### WHAT YOU SHOULD DO
Beneath this instruction is a listing. Transcribe from it only the stretch from the line with "judged op → is_Some" through the line with "(ready snap = true", both end lines included, exactly as written.

### EXERCISE INPUT
• • • •
Lemma applied_run snap op e :
  judged op → fresh (observed snap) = true → application_evidence op = None →
  is_Some (commit_evidence op !! "attribution") →
  let op1 := op <| application_evidence := Some (evidence_of snap ∅) |> in
  let op1 := if deadline_elapsed op1 then op1 <| late_resolution := Some "applied_after_deadline" |> else op1 in
  ∃ op2, (op ← (if bool_decide (state op1 = TIMED_OUT) then mret op1
                else lift (transition op1 OBSERVED_APPLIED (evidence_of snap ∅)));
          unknown ← lift (attribution_unknown op);
          mret (if unknown : bool
                then op <| application_evidence :=
                       Some (<["attribution" := VStr "current_condition_only"]> (evidence_of snap ∅)) |>
                else op <| reason := if deadline_elapsed op then reason_of APPLY_TIMEOUT else None |>, true)) e
         = (Ok (op2, true), e) ∧ same_members op op2 ∧
    state op2 = (if bool_decide (state op = TIMED_OUT) then TIMED_OUT else OBSERVED_APPLIED).
Proof.
  intros Hj Hf Ha [a Hattr] op0 op1.
  assert (H1 : same_members op op1 ∧ state op1 = state op)
    by (unfold op1; simpl; destruct (deadline_elapsed op) eqn:Hd; done).
  clearbody op1. destruct H1 as [Hm Hst]. rewrite Hst. unfold mbind, M_mbind, lift, mret, M_mret.
  assert (Hat : ∀ o, same_members op o → attribution_unknown o = Ok (bool_decide (a = VStr "unknown"))).
  { intros o (_ & _ & Hc & _). unfold attribution_unknown. by rewrite Hc, Hattr. }
  destruct (decide (state op = TIMED_OUT)) as [Ht|Ht];
    [rewrite !(bool_decide_eq_true_2 (state op = TIMED_OUT)) by done|rewrite !(bool_decide_eq_false_2 (state op = TIMED_OUT)) by done].
  - cbn beta iota. rewrite (Hat op1 Hm). eexists. split; [reflexivity|]. split; [by case_bool_decide|].
    rewrite <- Ht, <- Hst. by case_bool_decide.
  - assert (Htr : transition op1 OBSERVED_APPLIED (evidence_of snap ∅) = Ok (op1 <| state := OBSERVED_APPLIED |>)).
    { destruct (evidence_truthy snap Hf) as [? ?]. apply transition_Ok. split; [done|]. rewrite Hst.
      destruct Hj as [Hj|[_ ?]]; [|done]. rewrite !elem_of_cons, elem_of_nil in Hj.
      destruct Hj as [E|[E|[E|[]]]]; [| |done]; rewrite E; (split; [table|]); (split; [done|]); (split; [done|]); done. }
    rewrite Htr. cbn beta iota. rewrite (Hat (op1 <| state := OBSERVED_APPLIED |>)) by done. eexists. split; [reflexivity|].
    split; by case_bool_decide.
Qed.

Lemma judge_run pod snap target op c e :
  judged op → is_Some (commit_evidence op !! "attribution") →
  ∃ op2 c2 e2, judge backends pod snap target op c e = (Ok (op2, c2), e2) ∧ same_members op op2 ∧ still e e2 ∧
    (c = true → c2 = true) ∧ (state op = TIMED_OUT → state op2 = TIMED_OUT) ∧
    (ready snap = true → state op = INDETERMINATE → application_evidence op = None →
       matches (config snap) target && fresh (observed snap) && satisfies (observed snap) target = true →
       state op2 = OBSERVED_APPLIED ∧ c2 = true).
Proof.
  intros Hj Hattr. unfold judge.
  destruct (ready snap && fresh (observed snap)) eqn:Erf; cbn [negb].
  2:{ eexists _, _, _. split; [reflexivity|]. do 4 (split; [done|]). intros Hr _ _ Hm. rewrite Hr in Erf. simpl in Erf.
      rewrite Erf, andb_false_r in Hm. done. }
  apply andb_true_iff in Erf as [Hr Hf]. destruct (negb (matches (config snap) target) && _ && _ && _) eqn:Ec.
  - bools. assert (Hnm : matches (config snap) target = false) by done.
    unfold mbind at 1, M_mbind at 1, on_store, conflict, modify. cbn beta iota.
    assert (Ho : ∃ op1, (if bool_decide (state op = CONFIG_COMMITTED) then transition op STATE_OWNERSHIP_CONFLICT ∅
                         else Ok op) = Ok op1 ∧ same_members op op1 ∧ (state op = TIMED_OUT → state op1 = TIMED_OUT)).
    { case_bool_decide as Hcc; [|by eexists]. exists (op <| state := STATE_OWNERSHIP_CONFLICT |>).
      split; [apply transition_Ok; split; [done|]; split; [rewrite Hcc; table|done]|]. split; [done|]. congruence. }
    destruct Ho as (op1 & Ho & Hm & Hto).
    match goal with |- context [update store ?s e] => set (e1 := update store s e) end.
    assert (Hst : still e e1) by done.
    assert (Hm' : (if bool_decide (state op = CONFIG_COMMITTED) then lift (transition op STATE_OWNERSHIP_CONFLICT ∅)
                   else mret op) e1 = (Ok op1, e1)) by (revert Ho; case_bool_decide; unfold lift, mret, M_mret; congruence).
    unfold mbind, M_mbind. rewrite Hm'. clear Ho Hm'. cbn beta iota. case_bool_decide; eexists _, _, _; (split; [reflexivity|]);
      (do 4 (split; [done|])); intros _ _ _; rewrite Hnm; done.
  - clear Ec. destruct (matches (config snap) target && satisfies (observed snap) target
      && bool_decide (application_evidence op = None)) eqn:Ea.
    + bools. destruct (applied_run snap op e) as (op2 & Hrun & Hm & Hst); [done..|]. cbv zeta in Hrun.
      eexists op2, true, e. split; [exact Hrun|]. split; [done|]. split; [done|]. split; [done|].
      split; [intros Ht; rewrite Hst, bool_decide_eq_true_2; done|]. intros _ Hi _ _. split; [|done].
      rewrite Hst, bool_decide_eq_false_2; [done|]. congruence.
    + eexists _, _, _. split; [reflexivity|]. do 4 (split; [done|]). intros _ _ Han Hall. exfalso.
      apply andb_true_iff in Hall as [[Hm _]%andb_true_iff Hsat].
      rewrite Hm, Hsat, bool_decide_eq_true_2 in Ea by done. done.
Qed.

(** ** The loop body *)

Lemma save_deadlines clk op payload e :
  deadlines (save_op validate_operation clk op payload e).2 = deadlines e.
Proof.
  unfold save_op, mbind, M_mbind, get, on_store. simpl. by destruct (save _ _ _ _) as [[] ?].
Qed.

(** A working copy of a row is saved, under its identity and in its state. *)
Lemma save_run id t clk op op' payload e :
  engine_ok validate_operation backends id t e → t ≤ monotonic clk → op ∈ rows (store e) → same_members op op' →
  ∃ e', save_op validate_operation clk op' payload e = (Ok (touch clk e op'), e') ∧ deadlines e' = deadlines e ∧
    touch clk e op' ∈ rows (store e').
Proof.
  intros Hok Ht Hop (Hid & Hatt & Hce & Htm). destruct (row_of _ _ _ _ _ _ Hok Hop) as [Hv _].
  destruct (save_op_Ok validate_operation backends id t clk op op' payload e) as (e' & Hr & _ & Hrows & _);
    [done..|by left|done|].
  exists e'. split; [done|]. pose proof (save_deadlines clk op' payload e) as Hd. rewrite Hr in Hd. split; [done|].
  rewrite Hrows. apply update_row_elem. left. split; [done|]. exists op. split; [done|].
  rewrite touch_id. symmetry. by apply identity_id.
Qed.

(** [_expired] at that reading of the clocks. *)
Definition deadline_passed (clk : Clock) e op : Prop :=
  match deadlines e !! operation_id op with
  | Some d => d ≤ monotonic clk
  | None => deadline_at op ≤ utc clk
  end.

(** The row is settled by a transition of the table: it no longer holds its pod. *)
Definition settled op op' : Prop :=
  operation_id op' = operation_id op ∧ ACTIVE (state op') = false ∧ state op' ∈ TRANSITIONS (state op).

Lemma settle_restarted_run id t clk op current e :
  engine_ok validate_operation backends id t e → t ≤ monotonic clk → op ∈ rows (store e) →
  settle_restarted validate_operation clk op current e = (Ok false, e) ∨
  ∃ e' op', settle_restarted validate_operation clk op current e = (Ok true, e') ∧ deadlines e' = deadlines e ∧
    op' ∈ rows (store e') ∧ settled op op'.
Proof.
  intros Hok Ht Hop. unfold settle_restarted. case_bool_decide as Hst; cbn [negb]; [|by left].
  destruct (written_on_another_start op current); cbn [negb]; [|by left]. right.
  assert (Hin : FAILED ∈ TRANSITIONS (state op)) by (destruct Hst as [-> | ->]; table).
  assert (Htr : transition op FAILED ∅ = Ok (op <| state := FAILED |>)) by (apply transition_Ok; done).
  unfold mbind, M_mbind, lift. rewrite Htr.
  destruct (save_run id t clk op (op <| state := FAILED |> <| reason := reason_of NOT_READY |>)
    [("restarted", VDict [("instance", from_option VStr VNone current)])] e) as (e' & Hr & Hd & Hrow); [done..|].
  rewrite Hr. eexists e', _. split; [reflexivity|]. split; [done|]. split; [exact Hrow|].
  split; [by rewrite touch_id|]. by rewrite touch_state.
Qed.

Lemma expired_run clk op e :
  ∃ late e1, expired clk op e = (Ok late, e1) ∧ quiet e e1 ∧
    (∀ i, i ≠ operation_id op → deadlines e1 !! i = deadlines e !! i) ∧ (deadline_passed clk e op → late = true).
Proof.
  unfold expired, mbind, M_mbind, get, put, deadline_passed. eexists _, _. split; [reflexivity|]. split; [done|]. split.
  - intros i Hi. simpl. by rewrite lookup_insert_ne.
  - intros Hp. apply bool_decide_eq_true. destruct (deadlines e !! operation_id op); lia.
Qed.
• • • •
### TASK RESULT
  judged op → is_Some (commit_evidence op !! "attribution") →
  ∃ op2 c2 e2, judge backends pod snap target op c e = (Ok (op2, c2), e2) ∧ same_members op op2 ∧ still e e2 ∧
    (c = true → c2 = true) ∧ (state op = TIMED_OUT → state op2 = TIMED_OUT) ∧
    (ready snap = true → state op = INDETERMINATE → application_evidence op = None →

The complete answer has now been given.